(* ===== verification/_CoqProject ===== *)
-Q . S2P
Prelude.v
Contract.v
Coin.v
DposTypes.v
DposMath.v
DposStorage.v
DposHandlers.v
DposElection.v
DposCallTheorems.v
DposElectionTheorems.v
DposInvariants.v
ValidatorsManager.v
Store.v
Middleware.v
App.v
AppReplay.v
ChainConfig.v
AddressMapper.v
PlasmaCash.v
DeployerWhitelist.v
EthCoin.v
EvmTokens.v
Gateway.v
GatewayFrame.v
GatewayWithdrawals.v
GatewayCalls.v
GatewayDeposits.v
GatewayClaims.v
GatewayMappings.v
GatewayOracles.v
GatewayWitnesses.v
Karma.v
KarmaSources.v
KarmaUpkeep.v
KarmaTheorems.v
KarmaContracts.v
KarmaCharges.v
KarmaWitnesses.v
KarmaThrottle.v
OriginValidator.v
MultiChain.v
Registry.v
TxHandlers.v
FnConsensus.v
FnConsensusTheorems.v
Receipts.v
ReceiptsTheorems.v
EthJson.v
EthQuery.v
EthQueryTheorems.v
ReceiptsWitnesses.v
EventStore.v
EventStoreTheorems.v
EventWitnesses.v
PluginVM.v
PluginTheorems.v
PluginWitnesses.v
Loader.v
FnReactor.v
FnReactorTheorems.v
FnReactorWitnesses.v
AppStores.v
AppStoreTheorems.v
BlockStores.v
BlockStoreTheorems.v
StoreWitnesses.v
Outcomes.v
Dpos1.v
Dpos1Theorems.v
Dpos1Witnesses.v
Dpos2Types.v
Dpos2Handlers.v
Dpos2Election.v
Dpos2Theorems.v
Dpos2Migration.v
Dpos2Witnesses.v
MainnetOracle.v
OracleTheorems.v
PlasmaOracle.v
PlasmaOracleTheorems.v
(** [m_eval] unfolds the monad completely and reduces what is then visible. *)
Ltac m_eval :=
  unfold deref, guard_not, ignore_err, forM;
  unfold mbind, M_bind, mret, M_ret, gets, modify, throw, panic, lift_res, try_, zoom;
  cbv beta iota.

Ltac m_eval_in H :=
  unfold deref, guard_not, ignore_err, forM in H;
  unfold mbind, M_bind, mret, M_ret, gets, modify, throw, panic, lift_res, try_, zoom in H;
  cbv beta iota in H.

Ltac pres :=
  repeat first
    [ progress intros
    | solve [auto with preserves]
    | apply preserves_bind
    | apply preserves_foldM
    | apply preserves_forM
    | apply preserves_try
    | apply preserves_ignore_err
    | case_match ].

────

--- Problem ---
Throughout the material, how many lines contain the string "modify"? Answer with the number alone.

--- The answer ---
2